§ **YOUR OBJECTIVE**: Search the records for the string "Hcount", then copy each line where it appears.

(Source records)
----
(** C2.  A well-formed volume that loads is sliced to the end, in the three
    planes, whenever nothing in the file system stands in the way.  And
    when [slice_image] slices a volume of shape (D, H, W) in the three
    planes and runs to its end, the images it saves are, in this order, the
    D axial slices, each of shape (H, W), the H coronal slices, each of
    shape (D, W), and the W sagittal slices, each of shape (D, H); they go
    to D + H + W different files, and each is in the file system when the
    call returns. *)
Theorem slice_counts (ds : dataset) (input_path base : string) (w : world)
        (a : Np.ndarray) :
  read_image ds input_path = Some a ->
  (Np.volume_ok a -> unobstructed base w ->
   sliced_ok ds input_path base default_planes w)
  /\
  (sliced_ok ds input_path base default_planes w ->
  let w' := snd (slice_image ds input_path base default_planes w) in
  exists min_val max_val delta,
    Np.amin a = Some min_val /\ Np.amax a = Some max_val
    /\ trace w' = trace w ++ delta
    /\ let np_image := Np.normalize a min_val max_val in
       saves_of delta
       = plane_saves base "axial" (Np.depth a) (Np.axial np_image)
         ++ plane_saves base "coronal" (Np.height a) (Np.coronal np_image)
         ++ plane_saves base "sagittal" (Np.width a) (Np.sagittal np_image)
       /\ length (plane_saves base "axial" (Np.depth a) (Np.axial np_image))
          = Np.depth a
       /\ length (plane_saves base "coronal" (Np.height a) (Np.coronal np_image))
          = Np.height a
       /\ length (plane_saves base "sagittal" (Np.width a) (Np.sagittal np_image))
          = Np.width a
       /\ (forall i, Np.img_shape (Np.axial np_image i) = (Np.height a, Np.width a)
                     /\ length (Np.pixels (Np.axial np_image i))
                        = (Np.height a * Np.width a)%nat)
       /\ (forall i, Np.img_shape (Np.coronal np_image i) = (Np.depth a, Np.width a)
                     /\ length (Np.pixels (Np.coronal np_image i))
                        = (Np.depth a * Np.width a)%nat)
       /\ (forall i, Np.img_shape (Np.sagittal np_image i) = (Np.depth a, Np.height a)
                     /\ length (Np.pixels (Np.sagittal np_image i))
                        = (Np.depth a * Np.height a)%nat)
       /\ NoDup (map fst (saves_of delta))
       /\ length (saves_of delta) = (Np.depth a + Np.height a + Np.width a)%nat
       /\ (forall p img, In (p, img) (saves_of delta) ->
             files w' !! p = Some img)).
Proof.
  intros Hr. split; [apply slicing_succeeds; exact Hr|].
  intros Hok w'. subst w'.
  destruct (slice_image ds input_path base default_planes w) as [r w'] eqn:E.
  cbn [snd].
  destruct (slice_image_run _ _ _ _ _ _ _ E) as (_ & delta & T & _ & Hd).
  destruct (Hd Hok) as (a' & mn & mx & Hr' & Hmn & Hmx & ->).
  assert (a' = a) by congruence. subst a'.
  exists mn, mx. eexists. split; [exact Hmn|]. split; [exact Hmx|].
  split; [exact T|]. cbv zeta.
  destruct (normalize_dims a mn mx) as (Ed & Eh & Ew).
  assert (Es : saves_of
                 (flat_map (plane_events (Np.normalize a mn mx) base) default_planes
                  ++ [EvSliced base])
               = plane_saves base "axial" (Np.depth a) (Np.axial (Np.normalize a mn mx))
                 ++ plane_saves base "coronal" (Np.height a) (Np.coronal (Np.normalize a mn mx))
                 ++ plane_saves base "sagittal" (Np.width a) (Np.sagittal (Np.normalize a mn mx))).
  { unfold default_planes. cbn [flat_map].
    rewrite !saves_of_app, !saves_of_plane_events. simpl.
    rewrite Ed, Eh, Ew, !app_nil_r. reflexivity. }
  split; [exact Es|].
  split; [unfold plane_saves; rewrite length_map, length_seq; reflexivity|].
  split; [unfold plane_saves; rewrite length_map, length_seq; reflexivity|].
  split; [unfold plane_saves; rewrite length_map, length_seq; reflexivity|].
  split.
  { intros i. split.
    - unfold Np.axial, Np.img_shape. simpl. rewrite Eh, Ew. reflexivity.
    - unfold Np.axial. rewrite tabulate2_length, Eh, Ew. reflexivity. }
  split.
  { intros i. split.
    - unfold Np.coronal, Np.img_shape. simpl. rewrite Ed, Ew. reflexivity.
    - unfold Np.coronal. rewrite tabulate2_length, Ed, Ew. reflexivity. }
  split.
  { intros i. split.
    - unfold Np.sagittal, Np.img_shape. simpl. rewrite Ed, Eh. reflexivity.
    - unfold Np.sagittal. rewrite tabulate2_length, Ed, Eh. reflexivity. }
  assert (Hnd : NoDup (map fst (saves_of
                 (flat_map (plane_events (Np.normalize a mn mx) base) default_planes
                  ++ [EvSliced base])))).
  { rewrite Es. apply three_planes_nodup. }
  split; [exact Hnd|].
  split.
  { rewrite Es, !length_app. unfold plane_saves.
    rewrite !length_map, !length_seq. lia. }
  intros p img Hin.
  destruct (sound_slice_image ds input_path base default_planes _ _ _ E)
    as (delta' & T' & F & _).
  assert (delta' = flat_map (plane_events (Np.normalize a mn mx) base) default_planes
                   ++ [EvSliced base]).
  { rewrite T in T'. apply app_inv_head in T'. auto. }
  subst delta'. rewrite F. apply apply_saves_lookup; assumption.
Qed.

Lemma slice_counts_witness :
  read_image ex_ds_one "ds004146/sub-01/anat/sub-01_FLAIR.nii.gz" = Some ex_vol_small
  /\ sliced_ok ex_ds_one "ds004146/sub-01/anat/sub-01_FLAIR.nii.gz" "out"
               default_planes empty_world
  /\ exists min_val max_val delta,
       Np.amin ex_vol_small = Some min_val /\ Np.amax ex_vol_small = Some max_val
       /\ trace (snd (slice_image ex_ds_one
                        "ds004146/sub-01/anat/sub-01_FLAIR.nii.gz" "out"
                        default_planes empty_world))
          = trace empty_world ++ delta
       /\ length (saves_of delta) = (2 + 2 + 3)%nat.
Proof.
  split; [reflexivity|]. split; [vm_compute; reflexivity|].
  destruct (slice_counts ex_ds_one "ds004146/sub-01/anat/sub-01_FLAIR.nii.gz"
              "out" empty_world ex_vol_small eq_refl) as [_ Hcount].
  destruct Hcount as (mn & mx & delta & Hmn & Hmx & T & H).
  - vm_compute. reflexivity.
  - exists mn, mx, delta. split; [exact Hmn|]. split; [exact Hmx|].
    split; [exact T|]. apply H.
Defined.

(* ===================================================================== *)
(** * Order and names of the slices; planes the program does not know *)
(* ===================================================================== *)

Lemma tracks_project {X A} (pi : list event -> list X) (c : M A) evs :
  (forall a b, pi (a ++ b) = pi a ++ pi b) ->
  tracks (fun tr => tr) c evs -> tracks pi c (pi evs).
Proof.
  intros Happ Hc w r w' H. destruct (Hc _ _ _ H) as (delta & T & [rest P] & E).
  exists delta. split; [exact T|]. split.
  - exists (pi rest). rewrite P. apply Happ.
  - intros a Ha. rewrite (E a Ha). reflexivity.
Qed.

Lemma saves_of_plane np_image base plane :
  saves_of (plane_events np_image base plane)
  = plane_saves base plane (plane_extent np_image plane)
                (plane_slice np_image plane).
Proof.
  rewrite saves_of_plane_events. unfold plane_extent, plane_slice, plane_saves.
  destruct (String.eqb plane "axial"); [reflexivity|].
  destruct (String.eqb plane "coronal"); [reflexivity|].
  destruct (String.eqb plane "sagittal"); reflexivity.
Qed.

Lemma prefix_map_seq_from {B} (g : nat -> B) l : forall s n,
  l `prefix_of` map g (seq s n) ->
  l = map g (seq s (length l)) /\ (length l <= n)%nat.
Proof.
  induction l as [|x l IH]; intros s n [rest E].
  - split; [reflexivity | simpl; lia].
  - destruct n as [|n]; [discriminate|].
    simpl in E. injection E as <- E.
    destruct (IH (S s) n) as [El Hl]; [exists rest; exact E|].
    split; [simpl; f_equal; exact El | simpl; lia].
Qed.

Lemma prefix_map_seq {B} (g : nat -> B) n l :
  l `prefix_of` map g (seq 0 n) ->
  l = map g (seq 0 (length l)) /\ (length l <= n)%nat.
Proof. apply prefix_map_seq_from. Qed.

Lemma plane_events_eq np_image base plane :
  plane_events np_image base plane
  = EvMakedirs (Py.join base plane)
    :: map (fun i => EvSave (Py.join (Py.join base plane) (slice_name i))
                            (plane_slice np_image plane i))
           (seq 0 (plane_extent np_image plane)).
Proof.
  unfold plane_events, plane_extent, plane_slice, slices_events.
  destruct (String.eqb plane "axial"); [reflexivity|].
  destruct (String.eqb plane "coronal"); [reflexivity|].
  destruct (String.eqb plane "sagittal"); reflexivity.
Qed.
----
§ **WRITTEN SOLUTION**:
              "out" empty_world ex_vol_small eq_refl) as [_ Hcount].
  destruct Hcount as (mn & mx & delta & Hmn & Hmx & T & H).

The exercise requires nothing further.